The problem for Republicans is that today, an estimated 20 million people get their insurance through Obamacare. About 10 million buy policies through the exchanges set up by state and federal governments, and most of those patients get subsidies to help pay the premiums.

And millions more are covered because the law allows states to expand the number of people who are eligible for Medicaid, the health insurance program for the poor.

So people who had pre-existing conditions that shut them out of the insurance market before the ACA passed, or people who had reached insurer-imposed lifetime benefit limits, generally like the law.

But, then there are people like Will Denecke, who is mad because his insurance costs have gone up since Obamacare passed. Before the law was enacted, he spent about $340 a month on health insurance.

"Incredibly, we got a notice from my health care company, Moda, which has been having financial problems, that my premium was going up to $930," he said last October.

He's a self-employed urban planning consultant in Portland, Ore., and, unlike most people in Obamacare, he makes too much money to qualify for government subsidies.

"I've had health insurance my whole life, but it's just offensive in principle to think of spending $1,000 a month on health care insurance when there is a good chance I won't need it," he said.

He was considering just letting his coverage lapse.

And, on the other side, you've got people like Leigh Kvetko of Dallas.
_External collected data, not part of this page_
(** C5, amended.  Whenever [getAck] returns, the loop has made as many
    passes as there were readings of the clock before the deadline was
    reached, and what it captured is the first 32 of all the bytes that were
    waiting or arrived by the last of those passes (nothing when there was no
    pass): they are at the front of [buffer] in order, the places behind them
    and the array's size are as before, and every other byte is left in the
    queue in order, followed by what arrived at the reading that ended the
    loop.  The result is [nullptr] exactly when at least [len] bytes were
    captured and the validation rejects them, so bytes left unread cause no
    failure; and the capture is the same whatever command id and length are
    expected. *)
Theorem getAck_capture_bounded v env fuel respData len st p st' :
  length (buffer st) = 32%nat ->
  getAck v env fuel respData len st = Some (p, st') ->
  exists passes : nat,
    let t0 := ticks (serial st) in
    let time := to_ulong (clock env t0 mod 2 ^ time_bits v) in
    let waiting := rx (serial st) ++ arrived env t0 (S passes) in
    let taken := match passes with O => [] | S _ => take 32 waiting end in
    (forall j, (j < passes)%nat ->
       elapsed v (clock env (S t0 + j) mod 2 ^ time_bits v) time < ACK_TIMEOUT)
    /\ ACK_TIMEOUT <= elapsed v (clock env (S t0 + passes) mod 2 ^ time_bits v) time
    /\ ticks (serial st') = (S t0 + S passes)%nat
    /\ rx (serial st') = drop (length taken) waiting ++ arrivals env (S t0 + passes)
    /\ take (length taken) (buffer st') = map u8 taken
    /\ (forall j, Z.of_nat (length taken) <= j -> at_ (buffer st') j = at_ (buffer st) j)
    /\ length (buffer st') = 32%nat
    /\ (p = nullptr <->
        len <= Z.of_nat (length taken)
        /\ ack_invalid v env (buffer st') respData len = true)
    /\ (forall respData2 len2,
          exists p2, getAck v env fuel respData2 len2 st = Some (p2, st')).
Proof.
  intros Hlen H. apply getAck_unfold in H as (i & Hw & Hp).
  rewrite CURRENT_TIME_eq in Hw. cbn [fst snd] in Hw.
  set (st0 := with_serial _ st) in Hw.
  assert (Ht0 : ticks (serial st0) = S (ticks (serial st))) by reflexivity.
  assert (Hrx0 : rx (serial st0) = rx (serial st) ++ arrivals env (ticks (serial st)))
    by reflexivity.
  assert (Hb0 : buffer st0 = buffer st) by reflexivity.
  pose proof Hw as Hspec.
  apply ack_wait_spec in Hspec; [|unfold BUFFER_SIZE; lia|exact Hlen].
  destruct Hspec as (_ & _ & _ & _ & _ & _ & Hl & _).
  pose proof Hw as Htail.
  apply ack_wait_tail in Htail as (_ & Htail & _); [|lia].
  pose proof Hw as Hex.
  apply ack_wait_exact in Hex; [|unfold BUFFER_SIZE; lia|exact Hlen].
  destruct Hex as (k & Hbefore & Hat & Ht & Hex). cbv zeta in Hex.
  rewrite Ht0 in Hbefore, Hat, Ht. rewrite Ht0, Hrx0, Hb0, <- app_assoc in Hex.
  rewrite <- arrived_S in Hex. rewrite Hb0 in Htail.
  destruct Hex as (Hi & Hrx & Htake).
  set (waiting := rx (serial st) ++ arrived env (ticks (serial st)) (S k)) in *.
  exists k. cbv zeta. fold waiting.
  set (taken := match k with O => [] | S _ => take 32 waiting end).
  assert (Hn : match k with
               | O => O
               | S _ => (length waiting `min` Z.to_nat (BUFFER_SIZE - 0))%nat
               end = length taken).
  { unfold taken. destruct k; [reflexivity|]. rewrite length_take.
    unfold BUFFER_SIZE. lia. }
  assert (Htk : take (length taken) waiting = taken).
  { unfold taken. destruct k; [reflexivity|]. rewrite length_take.
    rewrite Nat.min_comm. apply take_min_length. }
  rewrite Hn in Hi, Hrx, Htake. rewrite Htk in Htake.
  rewrite Z.add_0_l in Hi. subst i. rewrite Nat2Z.id in Htake.
  change (take (Z.to_nat 0) (buffer st)) with (@nil Z) in Htake.
  split; [exact Hbefore|]. split; [exact Hat|]. split; [lia|].
  split; [exact Hrx|]. split; [exact Htake|]. split; [exact Htail|].
  split; [exact Hl|]. split.
  - destruct (Z.geb_spec (Z.of_nat (length taken)) len) as [Hge|Hlt]; simpl in Hp.
    + destruct (ack_invalid _ _ _ _ _); subst p.
      * split; [intros _; split; [lia|reflexivity]|reflexivity].
      * split; [discriminate|intros [_ ?]; discriminate].
    + subst p. split; [discriminate|]. intros [? _]. lia.
  - intros respData2 len2. unfold getAck. rewrite CURRENT_TIME_eq.
    fold st0. rewrite Hw.
    destruct ((Z.of_nat (length taken) >=? len2)
              && ack_invalid v env (buffer st') respData2 len2); eauto.
Qed.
She takes 10 medications every day because she's had two organ transplant procedures, and the drugs are part of her daily regimen to survive. After Obamacare passed, she was able quit her job at a big company and start a business with her husband, because she could finally get individual insurance.

"This particular plan, the fact that they cannot discriminate against me because of how I was born, was a lifesaver, literally," she says.

House Ways and Means Committee Chairman Kevin Brady told the Washington Times last month that consumers needn't worry. "We can assure the American public that the plan they're in right now, the Obamacare plans, will not end on Jan. 20, that we're going to be prepared and ready with new options tailored for them," he said.